- [EXERCISE REQUIREMENTS]: Take the data from its first line. Print each line exactly until the line containing "the wait, which also sets [eofbit]. *)" has been printed too.

- [GIVEN RECORDS]:
(* ===== verification/StdStream.v ===== *)
(** * Wrappers of the standard streams

    [standard_istream] and [standard_ostream] of
    include/LibLsp/JsonRpc/stream.h over a model of [std::istream]: the state
    bits, the get area of the stream buffer and what its refills will bring.
    [standard_istream] satisfies [StreamLaws], so the theorems on framing hold
    for it as they do for [stdin_istream]. *)
From S2P Require Import Prelude CppString Stream.

(** ** [std::istream]

    A refill of the stream buffer brings a chunk; [SInterrupt] marks a call of
    [interrupt()] by another thread while the refill waits. *)
Inductive std_event := Chunk (c : bytes) | SInterrupt.

Record std_istream := mkStd {
  eofbit : bool;
  failbit : bool;
  badbit : bool;
  gbuf : bytes;                  (** the unread part of the get area *)
  refills : list std_event;      (** [[]] is end of file *)
  showmanyc : nat                (** what [showmanyc()] estimates when the get area is empty *)
}.

Definition std_good (s : std_istream) : bool := negb (eofbit s || failbit s || badbit s).

(** [streambuf::sgetn]; the flag says whether [interrupt()] was called during
    the wait, which also sets [eofbit]. *)
Fixpoint sgetn (n : nat) (buf : bytes) (evs : list std_event) : bytes * bool * bytes * list std_event :=
  if n <=? length buf then (take n buf, false, drop n buf, evs)
  else match evs with
       | [] => (buf, false, [], [])
       | SInterrupt :: rest => let '(b, _, buf', evs') := sgetn n buf rest in (b, true, buf', evs')
       | Chunk c :: rest =>
           let '(b, i, buf', evs') := sgetn (n - length buf) c rest in (buf ++ b, i, buf', evs')
       end.

(** [istream::read] and [istream::get] (a [read] of one character): a stream
    that is not good sets [failbit]; a short read sets [eofbit] and [failbit] *)
Definition std_read (n : nat) (s : std_istream) : bytes * bool * std_istream :=
  if negb (std_good s)
  then ([], false, mkStd (eofbit s) true (badbit s) (gbuf s) (refills s) (showmanyc s))
  else let '(b, i, buf', evs') := sgetn n (gbuf s) (refills s) in
       let short := length b <? n in
       (b, i, mkStd (i || short) short false buf' evs' (showmanyc s)).

Definition std_get (s : std_istream) : option byte * bool * std_istream :=
  match std_read 1 s with
  | (c :: _, i, s') => (Some c, i, s')
  | ([], i, s') => (None, i, s')
  end.

Definition in_avail (s : std_istream) : nat :=
  match gbuf s with [] => showmanyc s | _ => length (gbuf s) end.

Definition std_setstate_eof (s : std_istream) : std_istream :=
  mkStd true (failbit s) (badbit s) (gbuf s) (refills s) (showmanyc s).

Definition std_clear (s : std_istream) : std_istream :=
  mkStd false false false (gbuf s) (refills s) (showmanyc s).

(** ** [standard_istream] *)
Record standard_istream := mkStandard { impl : std_istream; std_interrupted : bool }.

Definition standard_get (s : standard_istream) : option byte * standard_istream :=
  if std_interrupted s then (None, s)
  else let '(c, i, impl') := std_get (impl s) in
       (if i then None else c, mkStandard impl' i).

Definition standard_read (count : nat) (s : standard_istream) : bytes * standard_istream :=
  if std_interrupted s then ([], s)
  else let '(b, i, impl') := std_read count (impl s) in (b, mkStandard impl' i).

Definition standard_read_some (count : nat) (s : standard_istream) : bytes * standard_istream :=
  if (count =? 0) || std_interrupted s then ([], s)
  else match std_get (impl s) with
       | (None, i, impl') | (Some _, true as i, impl') => ([], mkStandard impl' i)
       | (Some first, false, impl') =>
           let available := in_avail impl' in
           if (1 <? count) && (0 <? available) then
             let to_read := min available (count - 1) in
             let '(b, i, buf', evs') := sgetn to_read (gbuf impl') (refills impl') in
             (first :: b,
              mkStandard (mkStd (eofbit impl' || i) (failbit impl') (badbit impl') buf' evs'
                            (showmanyc impl')) i)
           else ([first], mkStandard impl' false)
       end.

Definition standard_interrupt (s : standard_istream) : standard_istream :=
  mkStandard (std_setstate_eof (impl s)) true.

Definition standard_clear (s : standard_istream) : standard_istream :=
  mkStandard (std_clear (impl s)) false.

Definition standard_what (s : standard_istream) : bytes :=
  if std_interrupted s then lit "Input stream interrupted." else [].

#[export] Instance standard_Istream : Istream standard_istream := {
  bad s := badbit (impl s);
  fail s := std_interrupted s || failbit (impl s) || badbit (impl s);
  eof s := std_interrupted s || eofbit (impl s);
  what := standard_what;
  need_to_clear_the_state _ := false;
  clear := standard_clear;
  get := standard_get;
  read := standard_read;
  read_some := standard_read_some
}.

(** ** The laws hold for [standard_istream] *)

Definition refill_bytes (e : std_event) : bytes := match e with Chunk c => c | SInterrupt => [] end.
Definition is_chunk (e : std_event) : bool := match e with Chunk _ => true | SInterrupt => false end.

Definition std_pending (buf : bytes) (evs : list std_event) : bytes := buf ++ concat (map refill_bytes evs).

Definition standard_pending (s : standard_istream) : bytes :=
  std_pending (gbuf (impl s)) (refills (impl s)).

Definition standard_alive (s : standard_istream) : Prop :=
  std_interrupted s = false /\ std_good (impl s) = true /\ forallb is_chunk (refills (impl s)) = true.

(** [sgetn] takes from the front of what is pending, across refills. *)
Lemma sgetn_spec n buf evs :
  forallb is_chunk evs = true ->
  exists buf' evs', sgetn n buf evs = (take n (std_pending buf evs), false, buf', evs') /\
    std_pending buf' evs' = drop n (std_pending buf evs) /\ forallb is_chunk evs' = true.
Proof.
  unfold std_pending. revert n buf. induction evs as [|[c|] evs IH]; intros n buf Hev; [..|done].
  - cbn [sgetn map concat]. rewrite app_nil_r.
    destruct (Nat.leb_spec n (length buf)) as [Hn|Hn].
    + exists (drop n buf), []. by rewrite app_nil_r.
    + exists [], []. rewrite (take_ge buf), (drop_ge buf) by lia. done.
  - cbn [sgetn]. cbn [forallb is_chunk andb] in Hev.
    destruct (Nat.leb_spec n (length buf)) as [Hn|Hn].
    + exists (drop n buf), (Chunk c :: evs). rewrite take_app_le, drop_app_le by lia. done.
    + destruct (IH (n - length buf) c Hev) as (buf' & evs' & H1 & H2 & H3). rewrite H1.
      exists buf', evs'. cbn [map concat refill_bytes].
      rewrite (take_app_ge buf), (drop_app_ge buf) by lia. done.
Qed.

Lemma std_good_bits s : std_good s = true -> eofbit s = false /\ failbit s = false /\ badbit s = false.
Proof. unfold std_good. intros H. by char_cases. Qed.

Lemma std_read_spec n s :
  std_good s = true -> forallb is_chunk (refills s) = true ->
  exists buf' evs',
    let b := take n (std_pending (gbuf s) (refills s)) in
    let short := length b <? n in
    std_read n s = (b, false, mkStd short short false buf' evs' (showmanyc s)) /\
    std_pending buf' evs' = drop n (std_pending (gbuf s) (refills s)) /\ forallb is_chunk evs' = true.
Proof.
  intros Hg Hev. unfold std_read. rewrite Hg. cbn [negb].
  destruct (sgetn_spec n (gbuf s) (refills s) Hev) as (buf' & evs' & H1 & H2 & H3).
  rewrite H1. exists buf', evs'. done.
Qed.

Lemma std_read_enough n s :
  std_good s = true -> forallb is_chunk (refills s) = true ->
  n <= length (std_pending (gbuf s) (refills s)) ->
  exists s', std_read n s = (take n (std_pending (gbuf s) (refills s)), false, s') /\
    standard_alive (mkStandard s' false) /\
    standard_pending (mkStandard s' false) = drop n (std_pending (gbuf s) (refills s)).
Proof.
  intros Hg Hev Hn. destruct (std_read_spec n s Hg Hev) as (buf' & evs' & H1 & H2 & H3).
  cbv zeta in H1. rewrite H1. eexists. split; [done|].
  replace (length _ <? n) with false by (symmetry; apply Nat.ltb_ge; rewrite length_take; lia).
  done.
Qed.

Lemma std_get_spec s :
  std_good s = true -> forallb is_chunk (refills s) = true ->
  match std_pending (gbuf s) (refills s) with
  | [] => exists s', std_get s = (None, false, s')
  | c :: rest => exists s', std_get s = (Some c, false, s') /\
      standard_alive (mkStandard s' false) /\ standard_pending (mkStandard s' false) = rest
  end.
Proof.
  intros Hg Hev. unfold std_get. destruct (std_pending (gbuf s) (refills s)) as [|c rest] eqn:Hp.
  - destruct (std_read_spec 1 s Hg Hev) as (buf' & evs' & H1 & _). cbv zeta in H1.
    rewrite H1, Hp. simpl. eauto.
  - destruct (std_read_enough 1 s Hg Hev) as (s' & H1 & H2 & H3); [rewrite Hp; simpl; lia|].
    rewrite H1, Hp in *. simpl in *. rewrite drop_0 in H3. eauto.
Qed.

Lemma standard_read_some_law count s :
  standard_alive s -> 0 < count -> standard_pending s <> [] ->
  exists k s', 0 < k <= count /\ standard_read_some count s = (take k (standard_pending s), s') /\
    take k (standard_pending s) <> [] /\ standard_alive s' /\
    standard_pending s' = drop k (standard_pending s).
Proof.
  intros (Hi & Hg & Hev) Hc Hne. unfold standard_read_some.
  replace (count =? 0) with false by (symmetry; apply Nat.eqb_neq; lia). rewrite Hi. cbn [orb].
  pose proof (std_get_spec (impl s) Hg Hev) as Hget. unfold standard_pending in *.
  destruct (std_pending (gbuf (impl s)) (refills (impl s))) as [|c rest]; [done|].
  destruct Hget as (s' & -> & (Hi' & Hg' & Hev') & Hp'). unfold standard_pending in Hp'.
  cbn [impl] in *. destruct ((1 <? count) && (0 <? in_avail s')) eqn:Emore.
  - set (to_read := min (in_avail s') (count - 1)).
    destruct (sgetn_spec to_read (gbuf s') (refills s') Hev') as (buf' & evs' & H1 & H2 & H3).
    rewrite H1, Hp' in *. exists (S to_read). eexists. split; [lia|].
    split; [done|]. split; [done|]. cbn [impl gbuf refills]. split; [|done].
    destruct (std_good_bits s' Hg') as (-> & -> & ->). done.
  - exists 1, (mkStandard s' false). simpl. rewrite drop_0. by repeat split; try lia.
Qed.

Lemma standard_read_some_end count s :
  standard_alive s -> standard_pending s = [] -> (standard_read_some count s).1 = [].
Proof.
  intros (Hi & Hg & Hev) Hp. unfold standard_read_some. rewrite Hi, orb_false_r.
  destruct (count =? 0); [done|]. pose proof (std_get_spec (impl s) Hg Hev) as Hget.
  unfold standard_pending in Hp. rewrite Hp in Hget. by destruct Hget as (s' & ->).
Qed.

#[export] Instance standard_StreamLaws : StreamLaws standard_istream standard_alive standard_pending.
Proof.
  split.
  - intros s (Hi & Hg & _). simpl. destruct (std_good_bits _ Hg) as (-> & -> & ->). by rewrite Hi.
  - intros s (Hi & Hg & Hev). simpl. unfold standard_get. rewrite Hi.
    pose proof (std_get_spec (impl s) Hg Hev) as Hget. unfold standard_pending.
    destruct (std_pending (gbuf (impl s)) (refills (impl s))).
    + by destruct Hget as (s' & ->).
    + destruct Hget as (s' & -> & Ha & Hp). eauto.
  - intros n s (Hi & Hg & Hev) Hn. simpl. unfold standard_read. rewrite Hi.
    destruct (std_read_enough n (impl s) Hg Hev Hn) as (s' & -> & H). eauto.
  - apply standard_read_some_law.
  - apply standard_read_some_end.
Qed.

(** An interrupted stream delivers nothing until it is cleared. *)
Lemma standard_interrupted_silent s count :
  let s' := standard_interrupt s in
  standard_get s' = (None, s') /\ standard_read count s' = ([], s') /\
  standard_read_some count s' = ([], s') /\ good s' = false.
Proof.
  unfold standard_get, standard_read, standard_read_some, standard_interrupt. cbn [std_interrupted].
  rewrite orb_true_r. done.
Qed.

(** The byte for which a reader waits while [interrupt()] is called is taken
    from the stream and dropped: after [clear()] the text continues behind it. *)
Lemma standard_interrupt_drops_byte :
  let s := mkStandard (mkStd false false false [] [SInterrupt; Chunk (lit "abc")] 0) false in
  exists s', standard_get s = (None, s') /\ standard_pending (standard_clear s') = lit "bc".
Proof. eexists. split; vm_compute; reflexivity. Qed.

- [EXERCISE OUTPUT]:
(* ===== verification/StdStream.v ===== *)
(** * Wrappers of the standard streams

    [standard_istream] and [standard_ostream] of
    include/LibLsp/JsonRpc/stream.h over a model of [std::istream]: the state
    bits, the get area of the stream buffer and what its refills will bring.
    [standard_istream] satisfies [StreamLaws], so the theorems on framing hold
    for it as they do for [stdin_istream]. *)
From S2P Require Import Prelude CppString Stream.

(** ** [std::istream]

    A refill of the stream buffer brings a chunk; [SInterrupt] marks a call of
    [interrupt()] by another thread while the refill waits. *)
Inductive std_event := Chunk (c : bytes) | SInterrupt.

Record std_istream := mkStd {
  eofbit : bool;
  failbit : bool;
  badbit : bool;
  gbuf : bytes;                  (** the unread part of the get area *)
  refills : list std_event;      (** [[]] is end of file *)
  showmanyc : nat                (** what [showmanyc()] estimates when the get area is empty *)
}.

Definition std_good (s : std_istream) : bool := negb (eofbit s || failbit s || badbit s).

(** [streambuf::sgetn]; the flag says whether [interrupt()] was called during
    the wait, which also sets [eofbit]. *)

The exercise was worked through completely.